Moscú.- El Kremlin instó este viernes a la Unión Europea (UE) a reconsiderar su política hacia Ucrania, luego de que la Fiscalía Federal de Alemania acusara a un hombre ucraniano de presuntamente participar en el sabotaje de los gasoductos Nord Stream, ocurrido en septiembre de 2022 al inicio de la invasión rusa.
El portavoz del Kremlin, Dmitri Peskov, afirmó que los países miembros del bloque europeo deberían tomar en cuenta este caso al evaluar tanto la posible adhesión de Ucrania a la UE como el fortalecimiento de sus vínculos políticos y militares con Bruselas.
Peskov calificó de «paradójico» que Alemania continúe destinando recursos para apoyar militarmente a Kiev, pese a la investigación abierta por las autoridades alemanas sobre el ataque a una infraestructura energética considerada estratégica para Europa.
El portavoz presidencial ruso sostuvo que la acusación presentada por la Fiscalía alemana coincide con la versión que Moscú ha defendido desde el inicio de las investigaciones.
Según el Gobierno ruso, el sabotaje contra los gasoductos Nord Stream constituye un acto terrorista contra infraestructura crítica de la Unión Europea y, a su juicio, demuestra la supuesta implicación del Estado ucraniano en la planificación de la operación.

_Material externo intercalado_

(* ===== verification/GeTables.v ===== *)
(** * GeTables: the tables of the base point (ed25519/src/precomp_data.h)

    The odd multiples of the base point for sliding windows, and the table
    [base[i][j] = (j + 1) * 256^i * B] of the constant-time multiplication, with
    the two functions of ge.c that use them.  GeBase checks the entries. *)
From S2P Require Import Prelude Blake2 Limbs Fe25519 Ge25519.

Definition precomp (a s t : fe) : ge_precomp := {| yplusx := a; yminusx := s; xy2d := t |}.

Definition Bi : list ge_precomp :=
  [precomp [25967493; -14356035; 29566456; 3660896; -12694345; 4014787; 27544626; -11754271; -6079156; 2047605]
     [-12545711; 934262; -2722910; 3049990; -727428; 9406986; 12720692; 5043384; 19500929; -15469378]
     [-8738181; 4489570; 9688441; -14785194; 10184609; -12363380; 29287919; 11864899; -24514362; -4438546];
   precomp [15636291; -9688557; 24204773; -7912398; 616977; -16685262; 27787600; -14772189; 28944400; -1550024]
     [16568933; 4717097; -11556148; -1102322; 15682896; -11807043; 16354577; -11775962; 7689662; 11199574]
     [30464156; -5976125; -11779434; -15670865; 23220365; 15915852; 7512774; 10017326; -17749093; -9920357];
   precomp [10861363; 11473154; 27284546; 1981175; -30064349; 12577861; 32867885; 14515107; -15438304; 10819380]
     [4708026; 6336745; 20377586; 9066809; -11272109; 6594696; -25653668; 12483688; -12668491; 5581306]
     [19563160; 16186464; -29386857; 4097519; 10237984; -4348115; 28542350; 13850243; -23678021; -15815942];
   precomp [5153746; 9909285; 1723747; -2777874; 30523605; 5516873; 19480852; 5230134; -23952439; -15175766]
     [-30269007; -3463509; 7665486; 10083793; 28475525; 1649722; 20654025; 16520125; 30598449; 7715701]
     [28881845; 14381568; 9657904; 3680757; -20181635; 7843316; -31400660; 1370708; 29794553; -1409300];
   precomp [-22518993; -6692182; 14201702; -8745502; -23510406; 8844726; 18474211; -1361450; -13062696; 13821877]
     [-6455177; -7839871; 3374702; -4740862; -27098617; -10571707; 31655028; -7212327; 18853322; -14220951]
     [4566830; -12963868; -28974889; -12240689; -7602672; -2830569; -8514358; -10431137; 2207753; -3209784];
   precomp [-25154831; -4185821; 29681144; 7868801; -6854661; -9423865; -12437364; -663000; -31111463; -16132436]
     [25576264; -2703214; 7349804; -11814844; 16472782; 9300885; 3844789; 15725684; 171356; 6466918]
     [23103977; 13316479; 9739013; -16149481; 817875; -15038942; 8965339; -14088058; -30714912; 16193877];
   precomp [-33521811; 3180713; -2394130; 14003687; -16903474; -16270840; 17238398; 4729455; -18074513; 9256800]
     [-25182317; -4174131; 32336398; 5036987; -21236817; 11360617; 22616405; 9761698; -19827198; 630305]
     [-13720693; 2639453; -24237460; -7406481; 9494427; -5774029; -6554551; -15960994; -2449256; -14291300];
   precomp [-3151181; -5046075; 9282714; 6866145; -31907062; -863023; -18940575; 15033784; 25105118; -7894876]
     [-24326370; 15950226; -31801215; -14592823; -11662737; -5090925; 1573892; -2625887; 2198790; -15804619]
     [-3099351; 10324967; -2241613; 7453183; -5446979; -2735503; -13812022; -16236442; -32461234; -12290683]].

Definition base_rows_0_3 : list (list ge_precomp) :=
  [[precomp [25967493; -14356035; 29566456; 3660896; -12694345; 4014787; 27544626; -11754271; -6079156; 2047605]
      [-12545711; 934262; -2722910; 3049990; -727428; 9406986; 12720692; 5043384; 19500929; -15469378]
      [-8738181; 4489570; 9688441; -14785194; 10184609; -12363380; 29287919; 11864899; -24514362; -4438546];
    precomp [-12815894; -12976347; -21581243; 11784320; -25355658; -2750717; -11717903; -3814571; -358445; -10211303]
      [-21703237; 6903825; 27185491; 6451973; -29577724; -9554005; -15616551; 11189268; -26829678; -5319081]
      [26966642; 11152617; 32442495; 15396054; 14353839; -12752335; -3128826; -9541118; -15472047; -4166697];
    precomp [15636291; -9688557; 24204773; -7912398; 616977; -16685262; 27787600; -14772189; 28944400; -1550024]
      [16568933; 4717097; -11556148; -1102322; 15682896; -11807043; 16354577; -11775962; 7689662; 11199574]
      [30464156; -5976125; -11779434; -15670865; 23220365; 15915852; 7512774; 10017326; -17749093; -9920357];
    precomp [-17036878; 13921892; 10945806; -6033431; 27105052; -16084379; -28926210; 15006023; 3284568; -6276540]
      [23599295; -8306047; -11193664; -7687416; 13236774; 10506355; 7464579; 9656445; 13059162; 10374397]
      [7798556; 16710257; 3033922; 2874086; 28997861; 2835604; 32406664; -3839045; -641708; -101325];
    precomp [10861363; 11473154; 27284546; 1981175; -30064349; 12577861; 32867885; 14515107; -15438304; 10819380]
      [4708026; 6336745; 20377586; 9066809; -11272109; 6594696; -25653668; 12483688; -12668491; 5581306]
      [19563160; 16186464; -29386857; 4097519; 10237984; -4348115; 28542350; 13850243; -23678021; -15815942];
    precomp [-15371964; -12862754; 32573250; 4720197; -26436522; 5875511; -19188627; -15224819; -9818940; -12085777]
      [-8549212; 109983; 15149363; 2178705; 22900618; 4543417; 3044240; -15689887; 1762328; 14866737]
      [-18199695; -15951423; -10473290; 1707278; -17185920; 3916101; -28236412; 3959421; 27914454; 4383652];
    precomp [5153746; 9909285; 1723747; -2777874; 30523605; 5516873; 19480852; 5230134; -23952439; -15175766]
      [-30269007; -3463509; 7665486; 10083793; 28475525; 1649722; 20654025; 16520125; 30598449; 7715701]
      [28881845; 14381568; 9657904; 3680757; -20181635; 7843316; -31400660; 1370708; 29794553; -1409300];
    precomp [14499471; -2729599; -33191113; -4254652; 28494862; 14271267; 30290735; 10876454; -33154098; 2381726]
      [-7195431; -2655363; -14730155; 462251; -27724326; 3941372; -6236617; 3696005; -32300832; 15351955]
      [27431194; 8222322; 16448760; -3907995; -18707002; 11938355; -32961401; -2970515; 29551813; 10109425]];
   [precomp [-13657040; -13155431; -31283750; 11777098; 21447386; 6519384; -2378284; -1627556; 10092783; -4764171]
      [27939166; 14210322; 4677035; 16277044; -22964462; -12398139; -32508754; 12005538; -17810127; 12803510]
      [17228999; -15661624; -1233527; 300140; -1224870; -11714777; 30364213; -9038194; 18016357; 4397660];
    precomp [-10958843; -7690207; 4776341; -14954238; 27850028; -15602212; -26619106; 14544525; -17477504; 982639]
      [29253598; 15796703; -2863982; -9908884; 10057023; 3163536; 7332899; -4120128; -21047696; 9934963]
      [5793303; 16271923; -24131614; -10116404; 29188560; 1206517; -14747930; 4559895; -30123922; -10897950];
    precomp [-27643952; -11493006; 16282657; -11036493; 28414021; -15012264; 24191034; 4541697; -13338309; 5500568]
      [12650548; -1497113; 9052871; 11355358; -17680037; -8400164; -17430592; 12264343; 10874051; 13524335]
      [25556948; -3045990; 714651; 2510400; 23394682; -10415330; 33119038; 5080568; -22528059; 5376628];
    precomp [-26088264; -4011052; -17013699; -3537628; -6726793; 1920897; -22321305; -9447443; 4535768; 1569007]
      [-2255422; 14606630; -21692440; -8039818; 28430649; 8775819; -30494562; 3044290; 31848280; 12543772]
      [-22028579; 2943893; -31857513; 6777306; 13784462; -4292203; -27377195; -2062731; 7718482; 14474653];
    precomp [2385315; 2454213; -22631320; 46603; -4437935; -15680415; 656965; -7236665; 24316168; -5253567]
      [13741529; 10911568; -33233417; -8603737; -20177830; -1033297; 33040651; -13424532; -20729456; 8321686]
      [21060490; -2212744; 15712757; -4336099; 1639040; 10656336; 23845965; -11874838; -9984458; 608372];
    precomp [-13672732; -15087586; -10889693; -7557059; -6036909; 11305547; 1123968; -6780577; 27229399; 23887]
      [-23244140; -294205; -11744728; 14712571; -29465699; -2029617; 12797024; -6440308; -1633405; 16678954]
      [-29500620; 4770662; -16054387; 14001338; 7830047; 9564805; -1508144; -4795045; -17169265; 4904953];
    precomp [24059557; 14617003; 19037157; -15039908; 19766093; -14906429; 5169211; 16191880; 2128236; -4326833]
      [-16981152; 4124966; -8540610; -10653797; 30336522; -14105247; -29806336; 916033; -6882542; -2986532]
      [-22630907; 12419372; -7134229; -7473371; -16478904; 16739175; 285431; 2763829; 15736322; 4143876];
    precomp [2379352; 11839345; -4110402; -5988665; 11274298; 794957; 212801; -14594663; 23527084; -16458268]
      [33431127; -11130478; -17838966; -15626900; 8909499; 8376530; -32625340; 4087881; -15188911; -14416214]
      [1767683; 7197987; -13205226; -2022635; -13091350; 448826; 5799055; 4357868; -4774191; -16323038]];
   [precomp [6721966; 13833823; -23523388; -1551314; 26354293; -11863321; 23365147; -3949732; 7390890; 2759800]
      [4409041; 2052381; 23373853; 10530217; 7676779; -12885954; 21302353; -4264057; 1244380; -12919645]
      [-4421239; 7169619; 4982368; -2957590; 30256825; -2777540; 14086413; 9208236; 15886429; 16489664];
    precomp [1996075; 10375649; 14346367; 13311202; -6874135; -16438411; -13693198; 398369; -30606455; -712933]
      [-25307465; 9795880; -2777414; 14878809; -33531835; 14780363; 13348553; 12076947; -30836462; 5113182]
      [-17770784; 11797796; 31950843; 13929123; -25888302; 12288344; -30341101; -7336386; 13847711; 5387222];
    precomp [-18582163; -3416217; 17824843; -2340966; 22744343; -10442611; 8763061; 3617786; -19600662; 10370991]
      [20246567; -14369378; 22358229; -543712; 18507283; -10413996; 14554437; -8746092; 32232924; 16763880]
      [9648505; 10094563; 26416693; 14745928; -30374318; -6472621; 11094161; 15689506; 3140038; -16510092];
    precomp [-16160072; 5472695; 31895588; 4744994; 8823515; 10365685; -27224800; 9448613; -28774454; 366295]
      [19153450; 11523972; -11096490; -6503142; -24647631; 5420647; 28344573; 8041113; 719605; 11671788]
      [8678025; 2694440; -6808014; 2517372; 4964326; 11152271; -15432916; -15266516; 27000813; -10195553];
    precomp [-15157904; 7134312; 8639287; -2814877; -7235688; 10421742; 564065; 5336097; 6750977; -14521026]
      [11836410; -3979488; 26297894; 16080799; 23455045; 15735944; 1695823; -8819122; 8169720; 16220347]
      [-18115838; 8653647; 17578566; -6092619; -8025777; -16012763; -11144307; -2627664; -5990708; -14166033];
    precomp [-23308498; -10968312; 15213228; -10081214; -30853605; -11050004; 27884329; 2847284; 2655861; 1738395]
      [-27537433; -14253021; -25336301; -8002780; -9370762; 8129821; 21651608; -3239336; -19087449; -11005278]
      [1533110; 3437855; 23735889; 459276; 29970501; 11335377; 26030092; 5821408; 10478196; 8544890];
    precomp [32173121; -16129311; 24896207; 3921497; 22579056; -3410854; 19270449; 12217473; 17789017; -3395995]
      [-30552961; -2228401; -15578829; -10147201; 13243889; 517024; 15479401; -3853233; 30460520; 1052596]
      [-11614875; 13323618; 32618793; 8175907; -15230173; 12596687; 27491595; -4612359; 3179268; -9478891];
    precomp [31947069; -14366651; -4640583; -15339921; -15125977; -6039709; -14756777; -16411740; 19072640; -9511060]
      [11685058; 11822410; 3158003; -13952594; 33402194; -4165066; 5977896; -5215017; 473099; 5040608]
      [-20290863; 8198642; -27410132; 11602123; 1290375; -2799760; 28326862; 1721092; -19558642; -3131606]];
   [precomp [7881532; 10687937; 7578723; 7738378; -18951012; -2553952; 21820786; 8076149; -27868496; 11538389]
      [-19935666; 3899861; 18283497; -6801568; -15728660; -11249211; 8754525; 7446702; -5676054; 5797016]
      [-11295600; -3793569; -15782110; -7964573; 12708869; -8456199; 2014099; -9050574; -2369172; -5877341];
    precomp [-22472376; -11568741; -27682020; 1146375; 18956691; 16640559; 1192730; -3714199; 15123619; 10811505]
      [14352098; -3419715; -18942044; 10822655; 32750596; 4699007; -70363; 15776356; -28886779; -11974553]
      [-28241164; -8072475; -4978962; -5315317; 29416931; 1847569; -20654173; -16484855; 4714547; -9600655];
    precomp [15200332; 8368572; 19679101; 15970074; -31872674; 1959451; 24611599; -4543832; -11745876; 12340220]
      [12876937; -10480056; 33134381; 6590940; -6307776; 14872440; 9613953; 8241152; 15370987; 9608631]
      [-4143277; -12014408; 8446281; -391603; 4407738; 13629032; -7724868; 15866074; -28210621; -8814099];
    precomp [26660628; -15677655; 8393734; 358047; -7401291; 992988; -23904233; 858697; 20571223; 8420556]
      [14620715; 13067227; -15447274; 8264467; 14106269; 15080814; 33531827; 12516406; -21574435; -12476749]
      [236881; 10476226; 57258; -14677024; 6472998; 2466984; 17258519; 7256740; 8791136; 15069930];
    precomp [1276410; -9371918; 22949635; -16322807; -23493039; -5702186; 14711875; 4874229; -30663140; -2331391]
      [5855666; 4990204; -13711848; 7294284; -7804282; 1924647; -1423175; -7912378; -33069337; 9234253]
      [20590503; -9018988; 31529744; -7352666; -2706834; 10650548; 31559055; -11609587; 18979186; 13396066];
    precomp [24474287; 4968103; 22267082; 4407354; 24063882; -8325180; -18816887; 13594782; 33514650; 7021958]
      [-11566906; -6565505; -21365085; 15928892; -26158305; 4315421; -25948728; -3916677; -21480480; 12868082]
      [-28635013; 13504661; 19988037; -2132761; 21078225; 6443208; -21446107; 2244500; -12455797; -8089383];
    precomp [-30595528; 13793479; -5852820; 319136; -25723172; -6263899; 33086546; 8957937; -15233648; 5540521]
      [-11630176; -11503902; -8119500; -7643073; 2620056; 1022908; -23710744; -1568984; -16128528; -14962807]
      [23152971; 775386; 27395463; 14006635; -9701118; 4649512; 1689819; 892185; -11513277; -15205948];
    precomp [9770129; 9586738; 26496094; 4324120; 1556511; -3550024; 27453819; 4763127; -19179614; 5867134]
      [-32765025; 1927590; 31726409; -4753295; 23962434; -16019500; 27846559; 5931263; -29749703; -16108455]
      [27461885; -2977536; 22380810; 1815854; -23033753; -3031938; 7283490; -15148073; -19526700; 7734629]]].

La Fiscalía Federal de Alemania informó el jueves que un ciudadano ucraniano fue acusado de complicidad en un crimen de guerra, alteración de servicios públicos, provocación de explosiones y destrucción de infraestructuras, en relación con el sabotaje de los gasoductos submarinos Nord Stream.
De acuerdo con el comunicado oficial, el acusado habría participado junto a otros militares en la elaboración de un plan para destruir los gasoductos Nord Stream 1 y Nord Stream 2, supuestamente por solicitud de autoridades ucranianas.
El ciudadano identificado como Serguí K. negó las acusaciones y aseguró que, en la fecha de los hechos, se desempeñaba como comandante del Ejército ucraniano y permanecía en territorio de Ucrania.
Su defensa sostiene que no participó en la operación y rechaza cualquier vínculo con el ataque contra la infraestructura energética.
Diversas fuentes de seguridad citadas en la investigación indican que la operación habría sido ejecutada por una unidad de élite del Ejército ucraniano.
Las mismas versiones sostienen que el plan habría contado con la aprobación del entonces comandante en jefe de las Fuerzas Armadas de Ucrania, Valeri Zaluzhni, quien también ha rechazado las acusaciones. Según esas fuentes, el presidente Volodímir Zelenski no habría autorizado la operación.